Von Essen added that ``we have no reason to believe at this point that that was the cause of the explosion or that it exacerbated the explosion.''
He said any of the materials for which the store had permits could have caused the blast, which occurred about 30 minutes after the fire began.
``Firefighters on the first floor said that the explosion caused them to be lifted up and thrown against the ceiling,'' Von Essen said. ``So to lift up a 200-pound person and 100 pounds of equipment, it had to be a violent explosion.''
Two victims, Harry Ford, 50, and John Downing, 40, were crushed to death when the roof and facade tumbled onto them. Brian Fahey, 46, was trapped inside the building and had radioed for assistance.
``He called for help twice _ he said, `I'm trapped, I'm downstairs. Please come and get me,''' recalled firefighter John Gaines. ``Unfortunately, we did not get there in time.''
A fourth firefighter, Joseph Vosilla, was critically injured and Fire Lt. Brendan Manning was listed in serious but stable condition Monday. About 50 rescue workers and two civilians were also hurt, most were treated in hospital and released.

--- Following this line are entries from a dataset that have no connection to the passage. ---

(** ** Starting a program *)

Lemma get_args_ok ws a : CommandLineArgs.holds ws a -> Forall CommandLineArgs.word_ok ws ->
  forall k i, (i + k = length ws)%nat -> get_args k (Z.of_nat i) a = Done (drop i ws).
Proof using.
  intros Hh Hok. induction k as [|k IH]; intros i Hi; cbn [get_args].
  - by rewrite drop_ge by lia.
  - destruct (lookup_lt_is_Some_2 ws i) as [s Hs]; [lia|]. rewrite (CommandLineArgs.holds_GetArg ws a i s) by done. cbn [deref rbind].
    replace (Z.of_nat i + 1) with (Z.of_nat (S i)) by lia. rewrite IH by lia. cbn [rbind]. by rewrite (drop_S _ _ _ Hs).
Qed.
(** The words of a command line, without the ampersand at its end. *)
Definition line_words (bg : bool) (raw : list Z) : list (list Z) := CommandLineArgs.words (line_of bg raw).
Lemma command_line_ok raw bg a0 a :
  CommandLineArgs.wf a0 -> Forall (fun c => c <> 0) raw -> command_line raw a0 = Done (bg, Some a) ->
  CommandLineArgs.holds (line_words bg raw) a /\ Forall CommandLineArgs.word_ok (line_words bg raw).
Proof using.
  intros Ha Hnz E. unfold command_line in E. destruct (list.last raw) as [c|]; [|done]. cbn [deref rbind] in E.
  assert (Forall (fun c => c <> 0) (if c =? 38 then removelast raw else raw)) as Hl.
  { destruct (c =? 38); [|done]. destruct (decide (raw = [])) as [->|Hne]; [done|].
    rewrite (app_removelast_last 0 Hne) in Hnz. by apply List.Forall_app in Hnz as [? _]. }
  destruct (CommandLineArgs.Parse_holds _ a0 Ha Hl) as [_ Hp].
  destruct (CommandLineArgs.Parse _ a0) as [[ok a']|]; [|done]. cbn [rbind] in E. destruct ok; [|done]. injection E as <- <-.
  split; [by apply Hp|by apply CommandLineArgs.words_ok].
Qed.

(** What the program finds when it starts. *)
Record started (f : EFIFile) (entry : Z) (l : list Elf64_Phdr) (ws : list (list Z)) (proc : nat) (s : system) (c : ExecutionContext) (s' : system)
  : Prop := Started {
  st_entry : rip c = entry;
  st_image : forall ph j, ph ∈ l -> 0 <= j < p_memsz ph -> user_bytes 1 (cr3 c) (mach s') (p_vaddr ph + j) = Done [file_byte f ph j];
  st_argc : user_bytes 8 (cr3 c) (mach s') (rsp c) = Done (le_bytes 8 (Z.of_nat (length ws)));
  st_argv : forall i arg, ws !! i = Some arg -> exists p,
    user_bytes 8 (cr3 c) (mach s') (rsp c + 8 + 8 * Z.of_nat i) = Done (le_bytes 8 p) /\
    user_bytes (length arg + 1) (cr3 c) (mach s') p = Done (arg ++ [0]);
  st_kernel : forall x, 2 ^ 47 <= low x -> v2p mask (tabs (mach s')) (cr3 c) x = v2p mask (tabs (mach s)) kernel_pml4 x;
  st_process : exists p, procs (scheduler s') !! proc = Some p /\ status_ p = kSleeping /\ id_ p = u64 (last_id s + 1);
}.
(** The scheduler does not take a process. *)
Definition register_stops (sc : sched) (e : stop) : Prop := e = Panic /\ (lock_held sc = true \/ number_of_process_ sc = kNumberOfProcess).
Lemma stack_read f l k0 sp c k q ws argv :
  at_stack f l k0 sp c k q -> stack_has sp k q (le_bytes 8 (Z.of_nat (length ws)) ++ words8 argv) -> Forall2 (string_at sp k q) argv ws ->
  user_bytes 8 (cr3 c) k (rsp c) = Done (le_bytes 8 (Z.of_nat (length ws))) /\
  forall i arg, ws !! i = Some arg -> exists p, user_bytes 8 (cr3 c) k (rsp c + 8 + 8 * Z.of_nat i) = Done (le_bytes 8 p) /\
    user_bytes (length arg + 1) (cr3 c) k p = Done (arg ++ [0]).
Proof.
  intros [Hr Hq HL] Hs Hv. apply stack_has_split in Hs as [H1 H2]. rewrite length_le_bytes in H2. rewrite Hr. split.
  - rewrite <- (length_le_bytes 8 (Z.of_nat (length ws))) at 1. eapply user_reads; [done|lia|done].
  - intros i arg Hi. destruct (Forall2_lookup_r _ _ _ _ _ Hv Hi) as (p & Hp & off & -> & Ho & Hstr). exists (kUserStackBaseAddr + off). split.
    + pose proof (words8_at sp k _ argv i _ H2 Hp) as H3. rewrite <- (length_le_bytes 8 (kUserStackBaseAddr + off)) at 1.
      replace (kUserStackBaseAddr + q + 8 + 8 * Z.of_nat i) with (kUserStackBaseAddr + (q + Z.of_nat 8 + 8 * Z.of_nat i)) by lia.
      eapply user_reads; [done|lia|done].
    + replace (length arg + 1)%nat with (length (arg ++ [0])) by (rewrite length_app; done). eapply user_reads; [done|lia|done].
Qed.

(** A line that a command of the kernel answers. *)
Definition answers (t : test) (line arg0 : list Z) : Prop :=
  match t with
  | IfArg0 s => arg0 = text s
  | IfLine s => line = text s
  | IfPrefix s => take (String.length s) line = text s
  end.
Definition built_in_ok (t : test) : bool :=
  match t with
  | IfPrefix s => bool_decide (Forall (fun c => 0 < c < 256) (text s)) && bool_decide (length (text s) = String.length s)
  | _ => true
  end.
Lemma test_holds_ok line arg0 t :
  Libfunc.str_ok line -> built_in_ok t = true -> exists b, test_holds line arg0 t = Done b /\ (b = true <-> answers t line arg0).
Proof using.
  intros Hl Ht. destruct t as [s|s|s]; cbn [test_holds answers].
  - eexists. split; [reflexivity|]. apply IsEqualString_eq.
  - eexists. split; [reflexivity|]. apply IsEqualString_eq.
  - cbn in Ht. apply andb_true_iff in Ht as [H1 H2]. apply bool_decide_eq_true in H1, H2.
    destruct (Libfunc.strncmp_spec (String.length s) line (text s) [] [] Hl) as (r & -> & Hr).
    { eapply List.Forall_impl; [|exact H1]. intros c Hc. cbn beta in Hc. unfold is_byte. lia. }
    cbn [rbind]. eexists. split; [reflexivity|]. rewrite Z.eqb_eq, Hr. by rewrite (take_ge (text s)) by lia.
Qed.
Lemma find_built_in_ok l line arg0 :
  Libfunc.str_ok line -> forallb built_in_ok l = true ->
  exists o, find_built_in l line arg0 = Done o /\
    match o with Some t => t ∈ l /\ answers t line arg0 | None => forall t, t ∈ l -> ~ answers t line arg0 end.
Proof using.
  intros Hl. induction l as [|t l IH]; intros Ha; cbn in Ha |- *.
  - exists None. split; [done|]. intros t Ht. by apply elem_of_nil in Ht.
  - apply andb_true_iff in Ha as [Ht Ha]. destruct (test_holds_ok line arg0 t Hl Ht) as (b & -> & Hb). cbn [rbind]. destruct b.
    + exists (Some t). split; [done|]. split; [by left|by apply Hb].
    + destruct (IH Ha) as (o & -> & Ho). exists o. split; [done|]. destruct o as [t'|]; [destruct Ho; split; [by right|done]|].
      intros t' [->|Ht']%elem_of_cons; [|by apply Ho]. intros Hx. by apply Hb in Hx.
Qed.

Lemma line_str_ok bg raw : Libfunc.str_ok raw -> Libfunc.str_ok (line_of bg raw).
Proof using.
  intros H. destruct bg; [|done]. cbn. destruct (decide (raw = [])) as [->|Hne]; [done|].
  unfold Libfunc.str_ok in *. rewrite (app_removelast_last 0 Hne) in H. by apply List.Forall_app in H as [? _].
Qed.

(** Starting a program, once its arguments are parsed. *)
Lemma start_program_ok files ws a arg0 f entry l pname proc s :
  CommandLineArgs.holds ws a -> Forall CommandLineArgs.word_ok ws -> (0 < length ws <= kMaxArgvSize)%nat ->
  ws !! 0%nat = Some arg0 -> find_file files arg0 = Some f -> user_program f entry l ->
  tables_ok w kernel_pml4 (AllocBlock 1) (tabs (mach s)) (dram (mach s)) ->
  sched_ok (scheduler s) -> procs (scheduler s) !! proc = None ->
  match start_program mask AllocBlock kernel_pml4 straight_base sizeof_Process garbage stdin files a pname proc s with
  | Done (Some (c, s')) => started f entry l ws proc s c s'
  | Done None => False
  | Stop e => alloc_stops w AllocBlock e \/ register_stops (scheduler s) e
  end.
Proof.
  intros Hh Hok Hn H0 Hfile Hf Ht Hsc Hfree.
  unfold start_program. rewrite (CommandLineArgs.holds_GetArg ws a 0 arg0 Hh Hok H0 : CommandLineArgs.GetArg 0 a = _). cbn [deref rbind]. rewrite Hfile.
  unfold CommandLineArgs.GetNumOfArgs. rewrite (CommandLineArgs.h_argc _ _ Hh). destruct (Nat.ltb_spec kMaxArgvSize (length ws)); [lia|].
  pose proof (LoadELF_ok f entry l pname proc s Hf Ht) as HL. destruct (LoadELFAndCreateEphemeralProcess _ _ _ _ _ _ _ _ _ _ _) as [[c s1]|e]; [|by left].
  cbn [rbind]. destruct HL as (sp & [Hrip Hrsp (k0 & HL) Hup (p & Ep & Sp & Ip) Hid]).
  rewrite (get_args_ok ws a Hh Hok (length ws) 0 ltac:(done) : get_args (length ws) 0 a = _). cbn [rbind]. rewrite drop_0.
  pose proof (CommandLineArgs.holds_stored _ _ Hh) as Hsz. change CommandLineArgs.kBufSize with 64%nat in Hsz.
  destruct (arguments_pushed f l k0 sp c (mach s1) ws) as (argv & c1 & k1 & c2 & c3 & k3 & c4 & k4 & q & -> & E2 & E3 & E4 & A4 & G4 & S4 & V4);
    [by split|lia|lia|]. cbn [rbind]. rewrite E2. cbn [rbind]. rewrite E3. cbn [rbind]. rewrite E4. cbn [rbind].
  destruct (RegisterProcess proc (scheduler s1)) as [sc|e] eqn:Er.
  2:{ right. rewrite Ep in Er. apply (RegisterProcess_stops _ p) in Er as [-> He]; [by split|by apply sched_ok_fresh| |done]. apply lookup_insert_eq. }
  cbn [rbind].
  destruct (stack_read _ _ _ _ _ _ _ _ _ A4 S4 V4) as [R1 R2]. destruct G4 as [G1 G2 G3 _]. pose proof (as_loaded _ _ _ _ _ _ _ A4) as L4.
  split; cbn [mach scheduler]; [congruence| |done|done|..].
  - intros ph j Hin Hj. destruct (lo_image _ _ _ _ _ _ _ _ L4 ph j Hin Hj) as (x & Ex & Eb & _). cbn [user_bytes]. rewrite Ex. cbn [rbind]. by rewrite Eb.
  - intros x Hx. rewrite G2, G3. by apply Hup.
  - destruct (RegisterProcess_sleeping _ _ _ Er) as (pr & i & Epr & Epr'). rewrite Ep in Epr. cbn in Epr. rewrite lookup_insert_eq in Epr. injection Epr as <-.
    eexists. split; [exact Epr'|]. split; [done|]. cbn. by rewrite Ip, Hid.
Qed.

The explosion, which occurred shortly before 3 p.m., destroyed the building's brick facade, left the roof partially collapsed and gutted four apartments above the store. The fire was declared under control at 2:40 a.m. Monday.
A message left with the store's owner, Randall Gordon, was not immediately returned.
The firefighters, all from Long Island, are survived by a total of eight children.
Ford and Fahey will be buried Thursday, while funeral services for Downing are scheduled for Friday.
The fire commissioner speculated Monday that the men would have survived if the building had been equipped with a sprinkler system. The store's owner wasn't required to have sprinklers because the store was located in a 128-year-old building erected before city laws required such systems.
``Even if the law doesn't require you to have a sprinkler, if you put a sprinkler in your basement, this doesn't happen,'' Von Essen said.